**SOURCE RECORDS:**

═══

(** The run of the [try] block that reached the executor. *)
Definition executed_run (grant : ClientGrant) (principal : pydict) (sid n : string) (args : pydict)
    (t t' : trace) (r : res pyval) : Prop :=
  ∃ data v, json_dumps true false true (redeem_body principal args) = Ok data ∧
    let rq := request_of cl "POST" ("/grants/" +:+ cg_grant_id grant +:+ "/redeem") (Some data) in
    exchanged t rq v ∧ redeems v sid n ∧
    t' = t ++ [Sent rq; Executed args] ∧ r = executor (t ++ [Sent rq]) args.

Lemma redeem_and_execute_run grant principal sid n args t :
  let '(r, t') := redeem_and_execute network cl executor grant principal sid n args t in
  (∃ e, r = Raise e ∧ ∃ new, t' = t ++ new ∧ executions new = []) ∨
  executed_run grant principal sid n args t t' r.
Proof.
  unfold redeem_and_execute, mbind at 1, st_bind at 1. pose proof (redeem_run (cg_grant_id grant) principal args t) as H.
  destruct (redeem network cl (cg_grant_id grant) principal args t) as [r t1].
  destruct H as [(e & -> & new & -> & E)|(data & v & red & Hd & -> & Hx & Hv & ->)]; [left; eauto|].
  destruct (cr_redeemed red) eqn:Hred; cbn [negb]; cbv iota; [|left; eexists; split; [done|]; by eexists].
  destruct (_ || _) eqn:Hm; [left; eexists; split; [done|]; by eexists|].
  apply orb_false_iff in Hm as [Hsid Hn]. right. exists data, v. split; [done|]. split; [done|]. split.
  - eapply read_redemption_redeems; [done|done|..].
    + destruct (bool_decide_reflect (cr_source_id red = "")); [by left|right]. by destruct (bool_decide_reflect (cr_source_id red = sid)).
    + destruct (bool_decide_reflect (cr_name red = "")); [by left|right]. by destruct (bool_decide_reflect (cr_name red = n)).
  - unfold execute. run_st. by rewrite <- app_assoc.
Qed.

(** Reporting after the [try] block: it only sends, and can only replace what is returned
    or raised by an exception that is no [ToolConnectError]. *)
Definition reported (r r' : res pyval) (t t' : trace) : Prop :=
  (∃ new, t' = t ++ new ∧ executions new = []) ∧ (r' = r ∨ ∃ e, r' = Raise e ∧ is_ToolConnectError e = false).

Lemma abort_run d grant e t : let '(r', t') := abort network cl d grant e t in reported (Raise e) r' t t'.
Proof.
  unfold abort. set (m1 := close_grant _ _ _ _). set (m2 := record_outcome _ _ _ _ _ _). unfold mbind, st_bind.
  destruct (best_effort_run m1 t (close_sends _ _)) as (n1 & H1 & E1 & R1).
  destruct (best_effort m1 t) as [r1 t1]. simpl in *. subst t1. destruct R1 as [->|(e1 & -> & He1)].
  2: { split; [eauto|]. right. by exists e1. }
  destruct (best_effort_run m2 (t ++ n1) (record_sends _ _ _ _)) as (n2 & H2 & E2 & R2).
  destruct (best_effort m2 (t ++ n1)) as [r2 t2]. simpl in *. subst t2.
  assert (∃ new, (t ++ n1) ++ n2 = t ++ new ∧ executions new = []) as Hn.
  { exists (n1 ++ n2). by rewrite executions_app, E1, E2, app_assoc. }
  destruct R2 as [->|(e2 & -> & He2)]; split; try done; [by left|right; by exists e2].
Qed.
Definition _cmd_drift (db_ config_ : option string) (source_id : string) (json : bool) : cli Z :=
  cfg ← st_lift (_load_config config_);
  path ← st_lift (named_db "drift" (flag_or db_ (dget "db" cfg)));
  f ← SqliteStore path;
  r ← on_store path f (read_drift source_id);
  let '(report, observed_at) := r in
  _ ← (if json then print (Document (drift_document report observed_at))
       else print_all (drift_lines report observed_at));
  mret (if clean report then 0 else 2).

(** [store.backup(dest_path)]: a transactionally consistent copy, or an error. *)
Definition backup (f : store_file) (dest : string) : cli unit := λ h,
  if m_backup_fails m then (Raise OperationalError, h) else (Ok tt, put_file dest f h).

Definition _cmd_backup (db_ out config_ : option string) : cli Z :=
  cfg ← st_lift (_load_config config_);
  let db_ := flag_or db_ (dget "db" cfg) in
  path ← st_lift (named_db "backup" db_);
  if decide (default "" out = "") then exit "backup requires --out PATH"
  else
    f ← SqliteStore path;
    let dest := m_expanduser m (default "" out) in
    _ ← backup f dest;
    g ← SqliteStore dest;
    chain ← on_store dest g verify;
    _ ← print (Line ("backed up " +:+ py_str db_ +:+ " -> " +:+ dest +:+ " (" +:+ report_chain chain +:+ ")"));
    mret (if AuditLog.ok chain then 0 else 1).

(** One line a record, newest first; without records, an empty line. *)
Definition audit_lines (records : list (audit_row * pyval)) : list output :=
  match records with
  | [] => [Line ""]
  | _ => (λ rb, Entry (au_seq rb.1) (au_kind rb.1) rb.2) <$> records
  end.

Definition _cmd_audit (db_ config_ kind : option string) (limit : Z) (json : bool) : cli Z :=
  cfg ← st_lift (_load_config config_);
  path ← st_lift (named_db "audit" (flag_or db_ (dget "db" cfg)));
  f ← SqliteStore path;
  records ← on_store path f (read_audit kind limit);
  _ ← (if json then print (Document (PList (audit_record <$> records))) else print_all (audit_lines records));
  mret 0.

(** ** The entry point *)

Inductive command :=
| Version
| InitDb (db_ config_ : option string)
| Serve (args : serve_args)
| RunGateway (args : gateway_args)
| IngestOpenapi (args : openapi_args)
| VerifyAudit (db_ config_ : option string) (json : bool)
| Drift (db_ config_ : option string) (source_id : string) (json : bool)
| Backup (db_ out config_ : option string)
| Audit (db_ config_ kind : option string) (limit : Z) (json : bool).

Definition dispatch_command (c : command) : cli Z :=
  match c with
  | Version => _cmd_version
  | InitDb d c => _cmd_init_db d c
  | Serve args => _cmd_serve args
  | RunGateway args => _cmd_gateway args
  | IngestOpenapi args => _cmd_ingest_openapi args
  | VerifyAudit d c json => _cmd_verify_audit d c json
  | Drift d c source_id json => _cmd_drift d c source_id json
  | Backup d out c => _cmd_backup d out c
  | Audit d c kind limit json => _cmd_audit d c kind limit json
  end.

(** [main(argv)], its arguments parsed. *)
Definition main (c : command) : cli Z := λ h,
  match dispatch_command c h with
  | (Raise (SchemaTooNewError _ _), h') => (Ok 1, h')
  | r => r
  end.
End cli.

═══

**INSTRUCTIONS FOR THE TASK:**
I'd like an exact copy of the lines above, from the very first one through the line that contains "let rq := request_of", with nothing else added.

**RESPONSE TO THIS TASK:**
(** The run of the [try] block that reached the executor. *)
Definition executed_run (grant : ClientGrant) (principal : pydict) (sid n : string) (args : pydict)
    (t t' : trace) (r : res pyval) : Prop :=
  ∃ data v, json_dumps true false true (redeem_body principal args) = Ok data ∧
    let rq := request_of cl "POST" ("/grants/" +:+ cg_grant_id grant +:+ "/redeem") (Some data) in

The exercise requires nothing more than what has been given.